PROBLEM STATEMENT:
Please copy the lines below exactly, from the first one through the line showing "Digits.value_app, Digits.value_digits, Digits.padded_value.".

RECORDS:
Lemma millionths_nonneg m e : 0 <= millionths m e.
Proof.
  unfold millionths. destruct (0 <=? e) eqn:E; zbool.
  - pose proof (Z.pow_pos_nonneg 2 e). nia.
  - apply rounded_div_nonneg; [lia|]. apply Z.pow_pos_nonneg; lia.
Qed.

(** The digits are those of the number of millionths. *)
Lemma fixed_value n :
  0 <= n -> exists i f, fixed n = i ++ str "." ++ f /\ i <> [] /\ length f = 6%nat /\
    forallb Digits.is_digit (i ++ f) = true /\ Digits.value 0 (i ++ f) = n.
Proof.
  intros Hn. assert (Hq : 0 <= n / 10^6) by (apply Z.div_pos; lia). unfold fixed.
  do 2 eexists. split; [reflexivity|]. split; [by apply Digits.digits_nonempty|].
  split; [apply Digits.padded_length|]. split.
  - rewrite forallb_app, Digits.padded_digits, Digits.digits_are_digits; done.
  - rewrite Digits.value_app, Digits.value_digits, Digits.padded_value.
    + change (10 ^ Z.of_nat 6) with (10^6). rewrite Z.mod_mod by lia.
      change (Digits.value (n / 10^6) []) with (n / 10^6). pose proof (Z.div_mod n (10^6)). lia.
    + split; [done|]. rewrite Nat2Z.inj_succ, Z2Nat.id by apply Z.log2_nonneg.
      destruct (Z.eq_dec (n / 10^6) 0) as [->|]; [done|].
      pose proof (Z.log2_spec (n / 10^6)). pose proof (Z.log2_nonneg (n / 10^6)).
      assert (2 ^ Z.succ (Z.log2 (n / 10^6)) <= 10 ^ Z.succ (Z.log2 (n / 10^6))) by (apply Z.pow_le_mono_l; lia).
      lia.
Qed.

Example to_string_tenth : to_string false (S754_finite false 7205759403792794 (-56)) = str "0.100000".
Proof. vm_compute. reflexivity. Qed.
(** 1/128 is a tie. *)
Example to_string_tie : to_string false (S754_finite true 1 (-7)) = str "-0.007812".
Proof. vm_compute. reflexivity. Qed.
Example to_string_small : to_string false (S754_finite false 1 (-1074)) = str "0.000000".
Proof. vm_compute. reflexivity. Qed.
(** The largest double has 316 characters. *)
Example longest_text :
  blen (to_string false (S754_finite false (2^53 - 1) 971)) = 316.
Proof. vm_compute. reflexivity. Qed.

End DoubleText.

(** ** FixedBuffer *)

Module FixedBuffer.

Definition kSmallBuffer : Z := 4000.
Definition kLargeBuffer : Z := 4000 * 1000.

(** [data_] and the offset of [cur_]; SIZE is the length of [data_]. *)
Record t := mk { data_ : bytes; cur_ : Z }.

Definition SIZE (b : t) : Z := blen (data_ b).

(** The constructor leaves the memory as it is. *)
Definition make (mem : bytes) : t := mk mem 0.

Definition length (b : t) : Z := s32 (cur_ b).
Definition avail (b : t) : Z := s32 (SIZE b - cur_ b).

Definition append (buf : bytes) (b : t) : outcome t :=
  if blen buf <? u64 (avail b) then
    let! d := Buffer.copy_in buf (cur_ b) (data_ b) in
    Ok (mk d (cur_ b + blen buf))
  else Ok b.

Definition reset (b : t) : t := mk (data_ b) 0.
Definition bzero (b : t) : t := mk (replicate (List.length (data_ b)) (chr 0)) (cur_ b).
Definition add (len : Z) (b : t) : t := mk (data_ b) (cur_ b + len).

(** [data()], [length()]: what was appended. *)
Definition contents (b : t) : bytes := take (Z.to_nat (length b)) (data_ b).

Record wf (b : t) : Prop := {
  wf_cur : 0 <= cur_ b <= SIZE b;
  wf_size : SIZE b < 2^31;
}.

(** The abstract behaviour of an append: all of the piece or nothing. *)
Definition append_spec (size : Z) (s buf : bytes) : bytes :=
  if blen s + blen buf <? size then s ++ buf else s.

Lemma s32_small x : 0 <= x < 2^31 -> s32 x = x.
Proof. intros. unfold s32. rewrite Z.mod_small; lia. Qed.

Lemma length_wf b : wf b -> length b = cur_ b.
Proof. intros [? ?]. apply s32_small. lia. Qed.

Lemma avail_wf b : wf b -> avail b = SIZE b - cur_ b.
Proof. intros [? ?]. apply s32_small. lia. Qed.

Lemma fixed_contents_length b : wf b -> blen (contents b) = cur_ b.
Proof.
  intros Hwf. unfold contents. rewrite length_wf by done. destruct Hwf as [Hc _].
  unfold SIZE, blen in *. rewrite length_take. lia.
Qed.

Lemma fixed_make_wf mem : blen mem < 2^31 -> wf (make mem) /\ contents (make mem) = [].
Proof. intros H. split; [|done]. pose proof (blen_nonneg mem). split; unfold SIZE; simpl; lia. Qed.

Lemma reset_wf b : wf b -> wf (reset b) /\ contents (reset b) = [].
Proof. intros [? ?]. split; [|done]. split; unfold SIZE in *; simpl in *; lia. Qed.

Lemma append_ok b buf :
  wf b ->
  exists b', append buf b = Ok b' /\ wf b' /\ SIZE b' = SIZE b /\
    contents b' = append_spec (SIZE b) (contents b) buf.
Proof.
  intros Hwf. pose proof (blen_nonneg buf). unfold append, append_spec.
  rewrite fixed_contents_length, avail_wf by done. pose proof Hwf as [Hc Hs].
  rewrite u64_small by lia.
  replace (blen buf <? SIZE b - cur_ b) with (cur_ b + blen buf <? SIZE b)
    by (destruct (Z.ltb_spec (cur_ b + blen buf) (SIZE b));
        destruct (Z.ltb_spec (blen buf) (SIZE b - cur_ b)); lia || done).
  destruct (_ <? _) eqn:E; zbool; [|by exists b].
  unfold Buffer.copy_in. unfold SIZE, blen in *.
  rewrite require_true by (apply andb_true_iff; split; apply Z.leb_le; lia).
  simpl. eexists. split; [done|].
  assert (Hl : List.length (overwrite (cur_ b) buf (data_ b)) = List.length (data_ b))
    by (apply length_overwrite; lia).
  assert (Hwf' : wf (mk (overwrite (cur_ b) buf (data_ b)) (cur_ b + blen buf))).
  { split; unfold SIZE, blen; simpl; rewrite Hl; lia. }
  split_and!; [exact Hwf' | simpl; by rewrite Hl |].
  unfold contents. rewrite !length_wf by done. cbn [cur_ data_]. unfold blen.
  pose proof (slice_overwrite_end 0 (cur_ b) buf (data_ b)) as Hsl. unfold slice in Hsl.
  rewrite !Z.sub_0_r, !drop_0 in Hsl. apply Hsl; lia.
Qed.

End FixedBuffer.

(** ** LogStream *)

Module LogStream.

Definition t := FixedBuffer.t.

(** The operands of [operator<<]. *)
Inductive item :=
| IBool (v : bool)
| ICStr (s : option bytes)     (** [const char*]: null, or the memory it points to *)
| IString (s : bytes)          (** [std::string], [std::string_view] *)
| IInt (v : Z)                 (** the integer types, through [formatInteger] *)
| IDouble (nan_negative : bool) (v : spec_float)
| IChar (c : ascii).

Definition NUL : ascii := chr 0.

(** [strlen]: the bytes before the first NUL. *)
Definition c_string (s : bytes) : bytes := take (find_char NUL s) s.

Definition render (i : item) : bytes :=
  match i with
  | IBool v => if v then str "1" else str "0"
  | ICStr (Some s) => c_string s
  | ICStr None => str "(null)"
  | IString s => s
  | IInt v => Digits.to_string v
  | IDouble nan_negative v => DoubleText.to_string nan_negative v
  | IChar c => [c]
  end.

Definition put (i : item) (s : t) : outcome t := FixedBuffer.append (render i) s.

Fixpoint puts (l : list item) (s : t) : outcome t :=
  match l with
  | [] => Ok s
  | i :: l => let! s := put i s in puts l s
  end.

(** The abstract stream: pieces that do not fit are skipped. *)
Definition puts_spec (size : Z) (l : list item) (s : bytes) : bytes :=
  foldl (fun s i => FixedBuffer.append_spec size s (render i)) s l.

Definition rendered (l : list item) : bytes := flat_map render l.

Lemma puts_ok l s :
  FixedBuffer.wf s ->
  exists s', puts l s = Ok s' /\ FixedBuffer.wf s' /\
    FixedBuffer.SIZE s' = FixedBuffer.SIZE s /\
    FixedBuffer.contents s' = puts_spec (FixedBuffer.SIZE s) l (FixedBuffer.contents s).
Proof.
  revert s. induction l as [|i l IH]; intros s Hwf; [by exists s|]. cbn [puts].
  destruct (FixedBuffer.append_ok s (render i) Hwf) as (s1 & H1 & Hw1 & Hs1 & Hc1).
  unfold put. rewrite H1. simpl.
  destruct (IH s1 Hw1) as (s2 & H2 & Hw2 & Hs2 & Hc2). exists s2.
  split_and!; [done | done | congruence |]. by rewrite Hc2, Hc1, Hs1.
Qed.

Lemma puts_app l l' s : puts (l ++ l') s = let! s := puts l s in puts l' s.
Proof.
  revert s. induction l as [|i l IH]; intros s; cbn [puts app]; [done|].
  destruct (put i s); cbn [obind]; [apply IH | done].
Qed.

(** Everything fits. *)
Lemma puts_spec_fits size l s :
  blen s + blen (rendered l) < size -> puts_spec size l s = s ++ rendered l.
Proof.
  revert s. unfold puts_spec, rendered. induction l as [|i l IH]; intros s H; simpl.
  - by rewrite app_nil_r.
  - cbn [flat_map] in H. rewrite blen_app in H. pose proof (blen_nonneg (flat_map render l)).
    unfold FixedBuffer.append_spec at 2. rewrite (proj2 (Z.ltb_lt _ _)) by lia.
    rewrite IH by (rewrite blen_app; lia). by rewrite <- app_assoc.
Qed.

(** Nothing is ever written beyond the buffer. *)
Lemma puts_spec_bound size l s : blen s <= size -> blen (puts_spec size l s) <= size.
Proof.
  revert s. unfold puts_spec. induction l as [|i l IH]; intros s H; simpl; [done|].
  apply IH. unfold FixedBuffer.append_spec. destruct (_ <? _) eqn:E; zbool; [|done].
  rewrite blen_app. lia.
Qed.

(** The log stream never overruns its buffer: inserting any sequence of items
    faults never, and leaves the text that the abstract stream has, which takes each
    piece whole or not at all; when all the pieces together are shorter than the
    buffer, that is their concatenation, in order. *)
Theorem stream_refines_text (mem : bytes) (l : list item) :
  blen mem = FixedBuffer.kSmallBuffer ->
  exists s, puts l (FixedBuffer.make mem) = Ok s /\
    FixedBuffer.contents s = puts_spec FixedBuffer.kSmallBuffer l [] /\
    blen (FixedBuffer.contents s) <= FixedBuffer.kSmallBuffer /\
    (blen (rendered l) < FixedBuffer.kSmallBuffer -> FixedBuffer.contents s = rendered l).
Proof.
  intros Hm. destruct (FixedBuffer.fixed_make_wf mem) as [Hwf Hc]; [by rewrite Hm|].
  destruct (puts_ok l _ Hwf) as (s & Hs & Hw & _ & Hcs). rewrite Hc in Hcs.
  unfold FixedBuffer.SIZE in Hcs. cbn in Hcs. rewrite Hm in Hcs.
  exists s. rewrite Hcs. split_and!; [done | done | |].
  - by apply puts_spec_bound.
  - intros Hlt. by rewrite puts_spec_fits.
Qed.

ANSWER FOR THIS EXERCISE:
Lemma millionths_nonneg m e : 0 <= millionths m e.
Proof.
  unfold millionths. destruct (0 <=? e) eqn:E; zbool.
  - pose proof (Z.pow_pos_nonneg 2 e). nia.
  - apply rounded_div_nonneg; [lia|]. apply Z.pow_pos_nonneg; lia.
Qed.

(** The digits are those of the number of millionths. *)
Lemma fixed_value n :
  0 <= n -> exists i f, fixed n = i ++ str "." ++ f /\ i <> [] /\ length f = 6%nat /\
    forallb Digits.is_digit (i ++ f) = true /\ Digits.value 0 (i ++ f) = n.
Proof.
  intros Hn. assert (Hq : 0 <= n / 10^6) by (apply Z.div_pos; lia). unfold fixed.
  do 2 eexists. split; [reflexivity|]. split; [by apply Digits.digits_nonempty|].
  split; [apply Digits.padded_length|]. split.
  - rewrite forallb_app, Digits.padded_digits, Digits.digits_are_digits; done.
  - rewrite Digits.value_app, Digits.value_digits, Digits.padded_value.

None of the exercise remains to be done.